» ACTIVITY: All of the data below should be written out exactly.

» Collected data:
(** A processor reserves, submits, records, or stops dead; meanwhile owners edit rules and
    mailboxes, and the queue and the store go about their business. *)
Inductive sstep : SW -> SW -> Prop :=
| ss_reserve s i acct email r parsed env d' id :
    sw_flights s !! i = None -> blockedCode r parsed = EmptyString ->
    reserve acct email parsed env r (pw_db (sw_w s)) = (Ok (Some id), d') ->
    sstep s (mkSW (pw_set_db d' (sw_w s)) (<[i := mkFlight acct email r parsed id Reserved]> (sw_flights s)) (sw_log s))
| ss_not_reserved s acct email r parsed env res d' :
    reserve acct email parsed env r (pw_db (sw_w s)) = (res, d') ->
    blockedCode r parsed <> EmptyString \/ (forall id, res <> Ok (Some id)) ->
    sstep s (mkSW (pw_set_db d' (sw_w s)) (sw_flights s) (sw_log s))
| ss_submit s i f max auth tenant sender env e b' q' :
    sw_flights s !! i = Some f -> fl_stage f = Reserved ->
    submit_forward max auth tenant (fl_account f) sender (fl_parsed f) env (fl_rule f) (pw_blobs (sw_w s)) (pw_q (sw_w s)) = (e, b', q') ->
    sstep s (mkSW (mkPWorld (pw_db (sw_w s)) b' q') (<[i := at_stage (Ended e) f]> (sw_flights s))
               (sw_log s ++ [mkSent (fl_account f) (ru_id (fl_rule f)) (fl_email f) (fl_exec f) e (pw_q (sw_w s)) q']))
| ss_finish s i f e env res d' :
    sw_flights s !! i = Some f -> fl_stage f = Ended e ->
    finish_forward (fl_account f) env (fl_exec f) e (pw_db (sw_w s)) = (res, d') ->
    sstep s (mkSW (pw_set_db d' (sw_w s)) (delete i (sw_flights s)) (sw_log s))
| ss_crash s i : sstep s (mkSW (sw_w s) (delete i (sw_flights s)) (sw_log s))
| ss_edit s d' : rd_execs d' = rd_execs (pw_db (sw_w s)) -> rd_next_exec d' = rd_next_exec (pw_db (sw_w s)) ->
    sstep s (mkSW (pw_set_db d' (sw_w s)) (sw_flights s) (sw_log s))
| ss_queue s b' q' : sstep s (mkSW (mkPWorld (pw_db (sw_w s)) b' q') (sw_flights s) (sw_log s)).

(** ** The invariant *)

Definition keyed (a r e : Z) (x : ExecRow) : Prop := ex_account x = a /\ ex_rule x = r /\ ex_email x = e.
Definition unsent (id : Z) (log : list Sent) : Prop := forall x, x ∈ log -> se_exec x = id -> ~ changed x.
Definition sent (id : Z) (log : list Sent) : Prop := exists x rs, x ∈ log /\ se_exec x = id /\ se_end x = EndQueued rs.
(** What a row says is true. *)
Definition truthful (id : Z) (x : ExecRow) (log : list Sent) : Prop :=
  (ex_status x = "queued"%string -> sent id log) /\
  (ex_status x = "failed"%string -> ex_error x = "submit_failed"%string \/ ex_error x = "compose_failed"%string -> unsent id log) /\
  (ex_status x = "loop_blocked"%string -> unsent id log).
Definition flight_truth (f : Flight) (log : list Sent) : Prop :=
  match fl_stage f with
  | Reserved => unsent (fl_exec f) log
  | Ended (EndQueued _) => sent (fl_exec f) log
  | Ended (EndFailed code _) => code <> "submit_result_unknown"%string -> unsent (fl_exec f) log
  end.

» EXERCISE SOLUTION:
(** A processor reserves, submits, records, or stops dead; meanwhile owners edit rules and
    mailboxes, and the queue and the store go about their business. *)
Inductive sstep : SW -> SW -> Prop :=
| ss_reserve s i acct email r parsed env d' id :
    sw_flights s !! i = None -> blockedCode r parsed = EmptyString ->
    reserve acct email parsed env r (pw_db (sw_w s)) = (Ok (Some id), d') ->
    sstep s (mkSW (pw_set_db d' (sw_w s)) (<[i := mkFlight acct email r parsed id Reserved]> (sw_flights s)) (sw_log s))
| ss_not_reserved s acct email r parsed env res d' :
    reserve acct email parsed env r (pw_db (sw_w s)) = (res, d') ->
    blockedCode r parsed <> EmptyString \/ (forall id, res <> Ok (Some id)) ->
    sstep s (mkSW (pw_set_db d' (sw_w s)) (sw_flights s) (sw_log s))
| ss_submit s i f max auth tenant sender env e b' q' :
    sw_flights s !! i = Some f -> fl_stage f = Reserved ->
    submit_forward max auth tenant (fl_account f) sender (fl_parsed f) env (fl_rule f) (pw_blobs (sw_w s)) (pw_q (sw_w s)) = (e, b', q') ->
    sstep s (mkSW (mkPWorld (pw_db (sw_w s)) b' q') (<[i := at_stage (Ended e) f]> (sw_flights s))
               (sw_log s ++ [mkSent (fl_account f) (ru_id (fl_rule f)) (fl_email f) (fl_exec f) e (pw_q (sw_w s)) q']))
| ss_finish s i f e env res d' :
    sw_flights s !! i = Some f -> fl_stage f = Ended e ->
    finish_forward (fl_account f) env (fl_exec f) e (pw_db (sw_w s)) = (res, d') ->
    sstep s (mkSW (pw_set_db d' (sw_w s)) (delete i (sw_flights s)) (sw_log s))
| ss_crash s i : sstep s (mkSW (sw_w s) (delete i (sw_flights s)) (sw_log s))
| ss_edit s d' : rd_execs d' = rd_execs (pw_db (sw_w s)) -> rd_next_exec d' = rd_next_exec (pw_db (sw_w s)) ->
    sstep s (mkSW (pw_set_db d' (sw_w s)) (sw_flights s) (sw_log s))
| ss_queue s b' q' : sstep s (mkSW (mkPWorld (pw_db (sw_w s)) b' q') (sw_flights s) (sw_log s)).

(** ** The invariant *)

Definition keyed (a r e : Z) (x : ExecRow) : Prop := ex_account x = a /\ ex_rule x = r /\ ex_email x = e.
Definition unsent (id : Z) (log : list Sent) : Prop := forall x, x ∈ log -> se_exec x = id -> ~ changed x.
Definition sent (id : Z) (log : list Sent) : Prop := exists x rs, x ∈ log /\ se_exec x = id /\ se_end x = EndQueued rs.
(** What a row says is true. *)
Definition truthful (id : Z) (x : ExecRow) (log : list Sent) : Prop :=
  (ex_status x = "queued"%string -> sent id log) /\
  (ex_status x = "failed"%string -> ex_error x = "submit_failed"%string \/ ex_error x = "compose_failed"%string -> unsent id log) /\
  (ex_status x = "loop_blocked"%string -> unsent id log).
Definition flight_truth (f : Flight) (log : list Sent) : Prop :=
  match fl_stage f with
  | Reserved => unsent (fl_exec f) log
  | Ended (EndQueued _) => sent (fl_exec f) log
  | Ended (EndFailed code _) => code <> "submit_result_unknown"%string -> unsent (fl_exec f) log
  end.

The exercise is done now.